DENVER — Today is World Cancer Day. Cancer is the second leading cause of death in the U.S., only after cardiovascular disease. Let’s test your knowledge about cancer.
What is the most common type of cancer?
- Skin cancer is the most common type of cancer in the U.S. About 1 in 5 people will develop some type of skin cancer throughout their life. Coloradoans are at higher risk, especially people living in higher altitude. Pitkin, Gunnison and Chaffee have some of the highest rates of melanoma in the state. Wear those long sleeves, hats and sunscreen, and limit your outdoor exposure during peak sunny times.
What common virus can cause cervical, throat and genital cancers?
- Human Papilloma Virus (or HPV) with the high-risk strains is associated with these types of cancers. There is a vaccine available now at age 11 or 12 for youth. For those who did not receive it at that age, you can also get the HPV vaccine in women up to 26 years old and 21 years old in men.
Breast and ovarian cancer can be passed along in families. True or False?

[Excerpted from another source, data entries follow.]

(** No call of [/generate-document] writes a file. *)
Lemma generate_document_writes_no_file req :
  Forall (λ ev, writes_file ev = false) (trace (generate_document req)).
Proof.
  unfold generate_document. apply try_except_trace_Forall.
  - apply bind_trace_Forall; [| by intros; constructor].
    unfold generate. apply bind_trace_Forall.
    { destruct (is_json req); by constructor. }
    intros data. apply bind_trace_Forall.
    { rewrite extract_trace. constructor. }
    intros r. apply bind_trace_Forall.
    { unfold call, emit. cbn -[build_prompt].
      destruct (chat_completions_create sv (chat_request_of (build_prompt r)));
        by repeat constructor. }
    intros choices. apply bind_trace_Forall.
    { destruct choices; by constructor. }
    intros text. apply bind_trace_Forall.
    { by destruct (document_type r) as [| | | |? ? ? []]; constructor. }
    intros title. apply bind_trace_Forall.
    { rewrite create_pdf_trace. constructor. }
    intros pv. apply bind_trace_Forall.
    { by destruct (document_type r) as [| | | |? ? ? []]; constructor. }
    intros title'. apply bind_trace_Forall.
    { rewrite create_pdf_trace. constructor. }
    intros fn. constructor.
  - intros e. by repeat constructor.
Qed.

(** ** ArtifactNamer *)

Lemma hex_digit_is_hex d : d < 16 → is_hex_char (hex_digit d) = true.
Proof.
  intros Hd. unfold hex_digit, is_hex_char.
  destruct (N.ltb_spec d 10).
  - apply orb_true_intro. left. apply andb_true_intro.
    split; apply N.leb_le; lia.
  - apply orb_true_intro. right. apply andb_true_intro.
    split; apply N.leb_le; lia.
Qed.

Lemma hex_digits_le_length w n : length (hex_digits_le w n) = w.
Proof. revert n. induction w as [| w IH]; intros n; cbn; [done | by rewrite IH]. Qed.

Lemma hex_digits_le_hex w n : Forall (λ c, is_hex_char c = true) (hex_digits_le w n).
Proof.
  revert n. induction w as [| w IH]; intros n; cbn; constructor; [| apply IH].
  apply hex_digit_is_hex, N.mod_lt. done.
Qed.

Lemma unique_id_length n : length (unique_id_of n) = 8%nat.
Proof.
  unfold unique_id_of, uuid_hex.
  rewrite length_take, length_rev, hex_digits_le_length. reflexivity.
Qed.

Lemma unique_id_hex n : Forall (λ c, is_hex_char c = true) (unique_id_of n).
Proof.
  unfold unique_id_of, uuid_hex. apply Forall_take, Forall_rev, hex_digits_le_hex.
Qed.

Lemma hex_digit_inj d1 d2 :
  d1 < 16 → d2 < 16 → hex_digit d1 = hex_digit d2 → d1 = d2.
Proof.
  unfold hex_digit. intros H1 H2.
  destruct (N.ltb_spec d1 10), (N.ltb_spec d2 10); lia.
Qed.

Lemma hex_digits_le_eq w a b :
  hex_digits_le w a = hex_digits_le w b ↔
  a mod 16 ^ N.of_nat w = b mod 16 ^ N.of_nat w.
Proof.
  revert a b. induction w as [| w IH]; intros a b.
  - cbn. by rewrite !N.mod_1_r.
  - rewrite Nat2N.inj_succ, N.pow_succ_r', !N.Div0.mod_mul_r. cbn [hex_digits_le].
    pose proof (N.mod_lt a 16 ltac:(discriminate)) as Ha.
    pose proof (N.mod_lt b 16 ltac:(discriminate)) as Hb.
    split.
    + intros [= Hd Ht]. apply hex_digit_inj in Hd; [| done | done].
      apply IH in Ht. by rewrite Hd, Ht.
    + intros He.
      assert (a mod 16 = b mod 16 ∧
              (a / 16) mod 16 ^ N.of_nat w = (b / 16) mod 16 ^ N.of_nat w)
        as [Hd Ht].
      { revert He Ha Hb.
        generalize (a mod 16) (b mod 16) ((a / 16) mod 16 ^ N.of_nat w)
                   ((b / 16) mod 16 ^ N.of_nat w).
        intros; lia. }
      rewrite Hd. f_equal. by apply IH.
Qed.

Lemma hex_digits_le_app w1 w2 n :
  hex_digits_le (w1 + w2) n
  = hex_digits_le w1 n ++ hex_digits_le w2 (n / 16 ^ N.of_nat w1).
Proof.
  revert n. induction w1 as [| w1 IH]; intros n.
  - cbn. by rewrite N.div_1_r.
  - cbn [Nat.add hex_digits_le app]. rewrite IH.
    by rewrite Nat2N.inj_succ, N.pow_succ_r', N.Div0.div_div.
Qed.

Lemma unique_id_of_high n :
  unique_id_of n = rev (hex_digits_le 8 (n / 2 ^ 96)).
Proof.
  unfold unique_id_of, uuid_hex.
  change (hex_digits_le 32 n) with (hex_digits_le (24 + 8) n).
  rewrite (hex_digits_le_app 24 8 n), rev_app_distr.
  rewrite take_app_length' by (by rewrite length_rev, hex_digits_le_length).
  reflexivity.
Qed.

Lemma unique_id_of_eq n m :
  unique_id_of n = unique_id_of m ↔ top_32_bits n = top_32_bits m.
Proof.
  rewrite !unique_id_of_high. unfold top_32_bits.
  change (2 ^ 32) with (16 ^ N.of_nat 8). rewrite <- hex_digits_le_eq.
  split; [| by intros ->].
  intros H. apply (f_equal (@rev N)) in H. by rewrite !rev_involutive in H.
Qed.

Lemma hex_value_char_digit d : d < 16 → hex_value_char (hex_digit d) = Some d.
Proof.
  intros Hd. unfold hex_value_char, hex_digit.
  destruct (N.ltb_spec d 10).
  - assert ((48 <=? 48 + d) && (48 + d <=? 57) = true) as ->.
    { apply andb_true_intro. split; apply N.leb_le; lia. }
    f_equal. lia.
  - assert ((48 <=? 87 + d) && (87 + d <=? 57) = false) as ->.
    { apply andb_false_intro2, N.leb_gt. lia. }
    assert ((97 <=? 87 + d) && (87 + d <=? 102) = true) as ->.
    { apply andb_true_intro. split; apply N.leb_le; lia. }
    f_equal. lia.
Qed.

- True. There are genetic mutations which can be passed along in families, such as the BRCA1 and BRCA2 genes, which can be associated with both breast and ovarian cancers. Factors which may suggest you have a higher risk of a family-link to these cancers is if you have multiple people in your family who have had these cancers. Other risk factors for these cancers are the use of contraceptives and hormone replacement therapies, alcohol use, early menstruation and late menopause and physical activity.
Ten to 15 percent of lung cancers occur in people who have never smoked. What are some of the risk factors?
- Radon gas in homes is the most common reason for lung cancer. This is an odorless, colorless gas which comes from uranium decay in soil and can enter homes through foundation cracks, around pipes or even in the water supply if you have well water. Get the home-kit to test for this.
- Secondhand smoke
- Air pollution
- Wood smoke
Colorectal cancers are increasing in younger and middle-aged people.
- True. People born in 1990 have twice the risk of colon cancer and four times the risk of rectal cancer as compared to people born in 1950. This has led to the American Cancer Society (ACS) changing their recommendations to lower the screening age from 50 to 45 years old. They recommend people with average risk for colorectal cancer can use a stool test which looks for blood or get a screening colonoscopy. If you have a strong family history of colorectal cancer, the ACS recommends screening may need to start sooner than 45 years old.